Problem details: Only the lines from the first line of the records through the line containing "(Q2Qc 50 <= r)%Qc /\ (r <= Q2Qc 200)%Qc." belong in the answer. Copy them exactly.

[Stored items]
- - - - -
Lemma radius_in_range_after_click_witness :
  exists s calls' r,
    run draws_centre cos_zero_angle sin_zero_angle 1 session_without_click
        (dispatch (mousedown 0 (lit 5)) session_start) 200
    = Some (s, calls') /\
    newRadius s (lit 40) = Fin r /\
    (Q2Qc 50 <= r)%Qc /\ (r <= Q2Qc 200)%Qc.
Proof.
  destruct (run draws_centre cos_zero_angle sin_zero_angle 1
              session_without_click
              (dispatch (mousedown 0 (lit 5)) session_start) 200)
    as [[s calls']|] eqn:E; [|vm_compute in E; discriminate E].
  destruct (radius_in_range_after_click draws_centre cos_zero_angle
              sin_zero_angle 1 session_start true (Q2Qc 5)
              session_without_click 200 s calls' (Q2Qc 40))
    as (r & Hr & Hlo & Hhi).
  - repeat constructor.
  - exact E.
  - exists s, calls', r. split; [reflexivity|]. split; [exact Hr|].
    split; assumption.
Defined.
Lemma scan_file_ok P fails now s g : scan_ok g s (scan_file P fails now s g).
Proof.
  assert (Hne : forall f, f <> g -> ~ file_entry f (LFileError g)).
  { intros f _ H. unfold file_entry in H. naive_solver. }
  assert (Hread : forall f, f <> g -> ~ file_entry f (LReadFile g)).
  { intros f Hfg H. unfold file_entry in H. naive_solver. }
  assert (Hev : forall f, f <> g -> ~ file_entry f (LFileEvent g)).
  { intros f Hfg H. unfold file_entry in H. naive_solver. }
  assert (Hul : forall f, f <> g -> ~ file_entry f (LUnlinkFile g)).
  { intros f Hfg H. unfold file_entry in H. naive_solver. }
  unfold scan_file. case_bool_decide as Hin; [apply scan_ok_refl|].
  set (s1 := set_processed ({[g]} ∪ processedFiles s) s).
  assert (H1 : scan_ok g s s1).
  { apply scan_ok_set_processed. intros f Hfg. set_solver. }
  destruct (stat_file s1 g) as [stats|].
  2: { eapply scan_ok_trans; [exact H1|]. by apply scan_ok_add_log. }
  destruct (now - mtimeMs stats <? 50)%Z.
  { eapply scan_ok_trans; [exact H1|]. apply scan_ok_set_processed.
    intros f Hfg. simpl. set_solver. }
  assert (H2 : scan_ok g s (add_log (LReadFile g) s1)).
  { eapply scan_ok_trans; [exact H1|]. by apply scan_ok_add_log. }
  destruct (contents stats) as [raw|].
  2: { eapply scan_ok_trans; [exact H2|]. by apply scan_ok_add_log. }
  destruct (P raw) as [event|].
  2: { eapply scan_ok_trans; [exact H2|]. by apply scan_ok_add_log. }
  destruct (read_event_field event).
  2: { eapply scan_ok_trans; [exact H2|]. by apply scan_ok_add_log. }
  eapply scan_ok_trans; [exact H2|].
  eapply scan_ok_trans; [apply (scan_ok_add_log g (LFileEvent g)); exact Hev|].
  destruct (broadcast_throws event); [apply scan_ok_add_log; exact Hne|].
  eapply scan_ok_trans; [apply scan_ok_broadcast|].
  destruct (unlink_ok _ g); [apply scan_ok_unlink|].
  eapply scan_ok_trans; [apply (scan_ok_add_log g (LUnlinkFile g)); exact Hul|].
  apply scan_ok_add_log; exact Hne.
Qed.

(** ** Whole-step lemmas *)

Lemma frame_refl s : frame s s.
Proof.
  repeat split; try done.
  - exists []. by rewrite app_nil_r.
  - exists []. by rewrite app_nil_r.
Qed.

Lemma frame_trans s1 s2 s3 : frame s1 s2 -> frame s2 s3 -> frame s1 s3.
Proof.
  intros (Hc & Hr & Ha & Hp & [dw [Hw Hdw]] & [d Hl])
         (Hc' & Hr' & Ha' & Hp' & [dw' [Hw' Hdw']] & [d' Hl']).
  split; [congruence|]. split; [congruence|]. split; [congruence|]. split; [congruence|].
  split.
  - exists (dw ++ dw'). rewrite Hw', Hw, app_assoc. split; [done|].
    apply Forall_app. split; [done|]. by rewrite <- Hc.
  - exists (d ++ d'). by rewrite Hl', Hl, app_assoc.
Qed.

Lemma scan_ok_frame g s s' : scan_ok g s s' -> frame s s'.
Proof.
  intros (Hc & Hr & Ha & Hp & Hw & [d [Hl _]] & _).
  do 5 (split; [done|]). by exists d.
Qed.

Lemma frame_add_log e s : frame s (add_log e s).
Proof.
  repeat split; try done.
  - exists []. by rewrite app_nil_r.
  - by exists [e].
Qed.
(** * plugin-elfa-ai: the seven Elfa AI actions of [dist/index.js]

    A shallow embedding of the plugin: the configuration resolver
    [validateElfaAiConfig] of [src/environment.ts], the five content guards
    and the seven action descriptors with their [validate] and [handler]
    functions, together with the pieces of JavaScript they rely on
    ([typeof], [===], truthiness, template literals, destructuring defaults,
    [JSON.stringify]) and the part of zod the resolver uses.

    Asynchronous functions are modelled by what their promise settles to:
    a value ([Return]) or a thrown one ([Throw]).  The calls a handler makes
    to its collaborators (settings lookup, state composition, object and text
    generation, axios, the callback, the logger) are recorded, in order, in
    an event log. *)

From Stdlib Require Import String Ascii List ZArith Bool Lia.
From Stdlib Require Import DecimalString.
Import ListNotations.
Local Open Scope list_scope.
Local Open Scope string_scope.

(** ** JavaScript values *)

Module JS.

(** The values that flow through the plugin.  Numbers are IEEE doubles in
    JavaScript; the code only tests them with [typeof] and passes them on, so
    the embedding keeps the integer-valued ones.  An object is its list of
    own properties in insertion order. *)
#[warnings="-register-all"]
Inductive JSValue : Type :=
| JUndefined
| JNull
| JBool (b : bool)
| JNum (n : Z)
| JStr (s : string)
| JArr (elems : list JSValue)
| JObj (props : list (string * JSValue)).

(** [typeof v] *)
Definition typeof (v : JSValue) : string :=
  match v with
  | JUndefined => "undefined"
  | JNull => "object"
  | JBool _ => "boolean"
  | JNum _ => "number"
  | JStr _ => "string"
  | JArr _ => "object"
  | JObj _ => "object"
  end.

(** [a === b].  Arrays and objects compare by reference; the plugin only
    ever compares against a primitive, and a reference never equals one. *)
Definition strict_eq (a b : JSValue) : bool :=
  match a, b with
  | JUndefined, JUndefined => true
  | JNull, JNull => true
  | JBool x, JBool y => Bool.eqb x y
  | JNum x, JNum y => Z.eqb x y
  | JStr x, JStr y => String.eqb x y
  | _, _ => false
  end.

(** Truthiness, as used by [||] and [!]. *)
Definition truthy (v : JSValue) : bool :=
  match v with
  | JUndefined | JNull => false
  | JBool b => b
  | JNum n => negb (Z.eqb n 0)
  | JStr s => negb (String.eqb s EmptyString)
  | JArr _ | JObj _ => true
  end.

(** Own-property lookup in a property list. *)
Fixpoint lookup (k : string) (props : list (string * JSValue)) : option JSValue :=
  match props with
  | [] => None
  | (k', v) :: rest => if String.eqb k k' then Some v else lookup k rest
  end.

(** Decimal rendering of an integer-valued number. *)
Definition number_to_string (n : Z) : string :=
  NilZero.string_of_int (Z.to_int n).

(** [String(v)], the conversion a template literal [`${v}`] applies. *)
Fixpoint to_string (v : JSValue) : string :=
  match v with
  | JUndefined => "undefined"
  | JNull => "null"
  | JBool true => "true"
  | JBool false => "false"
  | JNum n => number_to_string n
  | JStr s => s
  | JArr elems =>
      String.concat ","
        (map (fun e => match e with
                       | JUndefined | JNull => EmptyString
                       | _ => to_string e
                       end) elems)
  | JObj _ => "[object Object]"
  end.

(** The double-quote and line-feed characters, as one-character strings. *)
Definition dq : string := String "034"%char EmptyString.
Definition nl : string := String "010"%char EmptyString.

(** A text given line by line. *)
Definition lines (ls : list string) : string := String.concat nl ls.

(** *** JSON.stringify *)

Definition hex_digit (n : nat) : ascii :=
  match n with
  | 0 => "0" | 1 => "1" | 2 => "2" | 3 => "3" | 4 => "4" | 5 => "5"
  | 6 => "6" | 7 => "7" | 8 => "8" | 9 => "9" | 10 => "a" | 11 => "b"
  | 12 => "c" | 13 => "d" | 14 => "e" | _ => "f"
  end%char.

(** One code unit of QuoteJSONString. *)
Definition quote_char (c : ascii) : string :=
  let n := nat_of_ascii c in
  if Nat.eqb n 34 then "\" ++ dq
  else if Nat.eqb n 92 then "\\"
  else if Nat.eqb n 8 then "\b"
  else if Nat.eqb n 9 then "\t"
  else if Nat.eqb n 10 then "\n"
  else if Nat.eqb n 12 then "\f"
  else if Nat.eqb n 13 then "\r"
  else if Nat.ltb n 32 then
    "\u00" ++ String (hex_digit (n / 16)) (String (hex_digit (n mod 16)) EmptyString)
  else String c EmptyString.

Fixpoint QuoteJSONString_body (s : string) : string :=
  match s with
  | EmptyString => EmptyString
  | String c rest => quote_char c ++ QuoteJSONString_body rest
  end.

Definition QuoteJSONString (s : string) : string :=
  dq ++ QuoteJSONString_body s ++ dq.

(** The closing step of SerializeJSONObject and SerializeJSONArray: the
    serialized members between the brackets, on one line when [gap] is empty
    and one per line, indented, otherwise. *)
Definition wrap_members (open close gap stepback indent : string)
    (partial : list string) : string :=
  match partial with
  | [] => open ++ close
  | _ =>
      if String.eqb gap EmptyString
      then open ++ String.concat "," partial ++ close
      else open ++ nl ++ indent
           ++ String.concat ("," ++ nl ++ indent) partial
           ++ nl ++ stepback ++ close
  end.

(** SerializeJSONProperty: [None] is JavaScript's [undefined] (the value is
    left out of an object and becomes [null] in an array). *)
Fixpoint SerializeJSONProperty (gap indent : string) (v : JSValue)
    : option string :=
  match v with
  | JUndefined => None
  | JNull => Some "null"
  | JBool true => Some "true"
  | JBool false => Some "false"
  | JNum n => Some (number_to_string n)
  | JStr s => Some (QuoteJSONString s)
  | JArr elems =>
      let stepback := indent in
      let indent := indent ++ gap in
      let partial :=
        map (fun e => match SerializeJSONProperty gap indent e with
                      | Some str => str
                      | None => "null"
                      end) elems in
      Some (wrap_members "[" "]" gap stepback indent partial)
  | JObj props =>
      let stepback := indent in
      let indent := indent ++ gap in
      let partial :=
        (fix members (ps : list (string * JSValue)) : list string :=
           match ps with
           | [] => []
           | (k, e) :: rest =>
               match SerializeJSONProperty gap indent e with
               | Some str =>
                   (QuoteJSONString k
                    ++ (if String.eqb gap EmptyString then ":" else ": ")
                    ++ str) :: members rest
               | None => members rest
               end
           end) props in
      Some (wrap_members "{" "}" gap stepback indent partial)
  end.
Lemma Logger_log_Return name lvl message (o : OS) :
  fst (Logger_log name lvl message o) = Return tt.
Proof.
  unfold Logger_log. destruct (loggers o !! name); [|reflexivity].
  destruct (decide _); reflexivity.
Qed.

Lemma in_os_log name lvl message (w : World G) :
  in_os (Logger_log name lvl message) w =
  (Return tt, set_os (snd (Logger_log name lvl message (os w))) w).
Proof.
  unfold in_os. pose proof (Logger_log_Return name lvl message (os w)) as Hr.
  destruct (Logger_log name lvl message (os w)) as [r o]. simpl in *. by subst.
Qed.

Lemma log_info_eq message (w : World G) :
  log_info log message w =
  (Return tt, set_os (snd (Logger_log (LoggerManager.logger log) INFO message (os w))) w).
Proof. apply in_os_log. Qed.

Lemma call_Return_inv {A} (r : result A) (w w' : World G) a :
  call r w = (Return a, w') -> r = Return a /\ rng w' = rng w.
Proof.
  unfold call, external.
  destruct (head (faults w)) as [[e|]|]; intros Heq; simplify_eq; done.
Qed.

Lemma draw_Return_inv {A} (f : G -> A * G) (w w' : World G) a :
  draw f w = (Return a, w') -> f (rng w) = (a, rng w').
Proof.
  unfold draw, external.
  destruct (head (faults w)) as [[e|]|]; simpl; destruct (f (rng w)); intros Heq; simplify_eq; done.
Qed.

Lemma log_info_Return_inv message (w w' : World G) u :
  log_info log message w = (Return u, w') -> rng w' = rng w.
Proof. rewrite log_info_eq. intros Heq; simplify_eq. done. Qed.

End ScriptFacts.

(** ** Arrays and frames *)

Lemma sample_length {G} (draw : G -> Q * G) size g : length (fst (sample draw size g)) = size.
Proof.
  revert g. induction size as [|n IH]; intros g; simpl; [reflexivity|].
  destruct (draw g) as [x g1]. specialize (IH g1).
  destruct (sample draw n g1) as [xs g2]. simpl in *. by rewrite IH.
Qed.

Lemma sort_length (a : ndarray) : length (sort a) = length a.
Proof. unfold sort. by rewrite merge_sort_Permutation. Qed.

Lemma maximum_spec_clip (q : Q) : maximum q 0 = spec_clip q.
Proof.
  unfold maximum, spec_clip.
  destruct (Qle_bool 0 q) eqn:Hle; destruct (decide (q < 0)%Q) as [Hlt|Hge]; try reflexivity.
  - apply Qle_bool_iff in Hle. exfalso. lra.
  - exfalso. apply Hge. destruct (Qlt_le_dec q 0) as [?|Hq]; [done|].
    apply Qle_bool_iff in Hq. congruence.
Qed.

Lemma zip_base_rows (xs zs : ndarray) :
  zip xs (clip (zip_with Qplus (scalar_sub 1000 (scalar_mul 5 xs)) zs) 0) =
  zip_with (fun p z => (p, spec_clip (1000 - 5 * p + z)%Q)) xs zs.
Proof.
  revert zs. induction xs as [|x xs IH]; intros [|z zs]; simpl; try reflexivity.
  rewrite maximum_spec_clip. f_equal. apply IH.
Qed.

Lemma zip_outliers (c : Q) (ps zs : ndarray) :
  zip ps (scalar_add c zs) = zip_with (fun p z => (p, (c + z)%Q)) ps zs.
Proof.
  revert zs. induction ps as [|p ps IH]; intros [|z zs]; simpl; try reflexivity.
  f_equal. apply IH.
Qed.

Lemma zip_compress (c : Q) (ps ys : ndarray) :
  zip (compress (ge_mask ps c) ps) (compress (ge_mask ps c) ys) =
  filter (fun r => (c <= fst r)%Q) (zip ps ys).
Proof.
  revert ys. induction ps as [|p ps IH]; intros [|y ys]; simpl; try reflexivity.
  - destruct (Qle_bool c p); simpl; by rewrite ?zip_with_nil_r.
  - rewrite filter_cons. simpl. destruct (Qle_bool c p) eqn:Hle.
    + apply Qle_bool_iff in Hle. rewrite decide_True by done. simpl. f_equal. apply IH.
    + rewrite decide_False; [apply IH|]. intros Hc. apply Qle_bool_iff in Hc. congruence.
Qed.
(** The outside world.  The two [alpha] fields answer the same GET request;
    they differ in the Go type the body is decoded into.  A JSON [null] in
    place of a country object decodes to a nil map, which reads like the
    empty map.  [ToUpper] is [strings.ToUpper]: its Unicode case tables are
    part of the Go runtime and not of this repository, so the function is a
    parameter of the model; where a property depends on it, the property
    assumes [upperOnASCII], which holds of [strings.ToUpper]. *)
Record Upstream : Type := {
  (** [strings.ToUpper] *)
  ToUpper : string -> string;
  (** [GET url], body decoded as [[]map[string]interface{}] *)
  alpha_generic : string -> http_result (body (list (gmap string value)));
  (** [GET url], body decoded as [CountryNameResponse] *)
  alpha_name : string -> http_result (body CountryNameResponse);
  (** [POST .../countries/cities] for a country name *)
  cities_api : string -> http_result (body CitiesApiResponse);
  (** [POST .../countries/population] for a country name *)
  population_api : string -> http_result (body ApiResponse);
  (** [client.Get(url)] of the health probe, where only the status is read *)
  health_api : string -> http_result unit;
  (** [time.Now().Year()] *)
  current_year : Z;
  (** [int(time.Since(startTime).Seconds())] *)
  uptime_seconds : Z
}.

Inductive Call : Type :=
| GET (url : string)
| POST (url : string) (country : string).

(** Computations that read the world and extend the log of outbound calls. *)
Definition IO (A : Type) : Type := Upstream -> list Call -> A * list Call.

#[global] Instance IO_ret : MRet IO := fun A a _ calls => (a, calls).
#[global] Instance IO_bind : MBind IO :=
  fun A B f m w calls => let '(a, calls') := m w calls in f a w calls'.

Definition call {A} (c : Call) (answer : Upstream -> A) : IO A :=
  fun w calls => (answer w, (calls ++ [c])%list).

Definition ask {A} (f : Upstream -> A) : IO A :=
  fun w calls => (f w, calls).

(** Running a handler on a fresh log. *)
Definition run {A} (m : IO A) (w : Upstream) : A * list Call := m w [].
(** Both kinds active in the list at hand: the check does nothing. *)
Lemma checkAndGenerateMissions_noop e (rec : M unit) u currentMissions w :
  length (activeMissions (localMidnight e 0) Mission.daily currentMissions) ≠ 0%nat →
  length (activeMissions (localMidnight e 0) Mission.weekly currentMissions) ≠ 0%nat →
  checkAndGenerateMissions e rec u currentMissions w = Done tt w.
Proof.
  intros Hd Hw. unfold checkAndGenerateMissions.
  by rewrite (decide_False (P := length (activeMissions _ Mission.daily _) = 0%nat)),
             (decide_False (P := length (activeMissions _ Mission.weekly _) = 0%nat)).
Qed.

(** A reload that finds both kinds active leaves the table alone. *)
Lemma loadData_ensured e uid n w :
  faults (store w) = [] → auth_user (store w) = Some uid →
  ensured e uid (tbl_missions (store w)) →
  ∃ w', loadData e (S n) w = Done tt w'
        ∧ tbl_missions (store w') = tbl_missions (store w)
        ∧ missions (screen w') = loaded uid (tbl_missions (store w)).
Proof.
  destruct w as [[tm tu au fs rq] sc]. simpl. intros -> -> He.
  cbn [loadData]. rewrite loadData_body_ensured by done. by eexists.
Qed.

(** C2. The generation check is idempotent.
    (1) Whatever requests fail, a reload with fuel for the fault script
        returns, and it has not added or changed a row of a kind (daily or
        weekly) of which the user has a mission that has not expired before
        today.
    (2) When the loaded list has such a mission of both kinds, the check
        returns at once and the world is as before.
    (3) With a store that serves every request and fuel for three nested
        reloads, a first reload goes through, and a second one leaves the missions table (hence the set of
        mission ids) and the loaded list as the first left them. *)
Theorem ensure_missions_idempotent (e : Env) (uid : string) :
  (∀ k fuel w,
     k = Mission.daily ∨ k = Mission.weekly →
     auth_user (store w) = Some uid →
     hasActive e uid k (tbl_missions (store w)) →
     (length (faults (store w)) + 3 ≤ fuel)%nat →
     ∃ w', loadData e fuel w = Done tt w'
           ∧ sameRows k (tbl_missions (store w)) (tbl_missions (store w')))
  ∧ (∀ (rec : M unit) u currentMissions w,
       activeMissions (localMidnight e 0) Mission.daily currentMissions ≠ [] →
       activeMissions (localMidnight e 0) Mission.weekly currentMissions ≠ [] →
       checkAndGenerateMissions e rec u currentMissions w = Done tt w)
  ∧ (∀ fuel w,
       (3 ≤ fuel)%nat →
       faults (store w) = [] → auth_user (store w) = Some uid →
       ∃ w1 w2,
         loadData e fuel w = Done tt w1
         ∧ loadData e fuel w1 = Done tt w2
         ∧ tbl_missions (store w2) = tbl_missions (store w1)
         ∧ dom (tbl_missions (store w2)) = dom (tbl_missions (store w1))
         ∧ missions (screen w2) = missions (screen w1)).
Proof.
  split; [|split].
  - intros k fuel w Hk Ha Hact Hfuel.
    pose proof (loadData_returns e fuel _ Hfuel w (Nat.le_refl _)) as Hret.
    pose proof (loadData_keeps e uid k (tbl_missions (store w)) fuel Hk w) as Hkeep.
    destruct (loadData e fuel w) as [[] w'| |]; [|done..].
    exists w'. split; [done|]. by apply Hkeep.
  - intros rec u currentMissions w Hd Hw.
    apply checkAndGenerateMissions_noop; by rewrite length_zero_iff_nil.
  - intros fuel w Hfuel Hf Ha.
    destruct (loadData_reloads e uid fuel w) as (w1 & Hl1 & Hr1 & He1);
      [done|done|eapply Nat.lt_le_trans; [apply missing_le|done]|].
    destruct fuel as [|n]; [lia|].
    destruct (loadData_ensured e uid n w1) as (w2 & Hl2 & Htbl & Hm);
      [apply Hr1|apply Hr1|done|].
    exists w1, w2. split; [done|]. split; [done|]. split; [done|].
    split; [by rewrite Htbl|]. rewrite Hm. symmetry. apply Hr1.
Qed.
- - - - -
Output of the exercise:
Lemma radius_in_range_after_click_witness :
  exists s calls' r,
    run draws_centre cos_zero_angle sin_zero_angle 1 session_without_click
        (dispatch (mousedown 0 (lit 5)) session_start) 200
    = Some (s, calls') /\
    newRadius s (lit 40) = Fin r /\
    (Q2Qc 50 <= r)%Qc /\ (r <= Q2Qc 200)%Qc.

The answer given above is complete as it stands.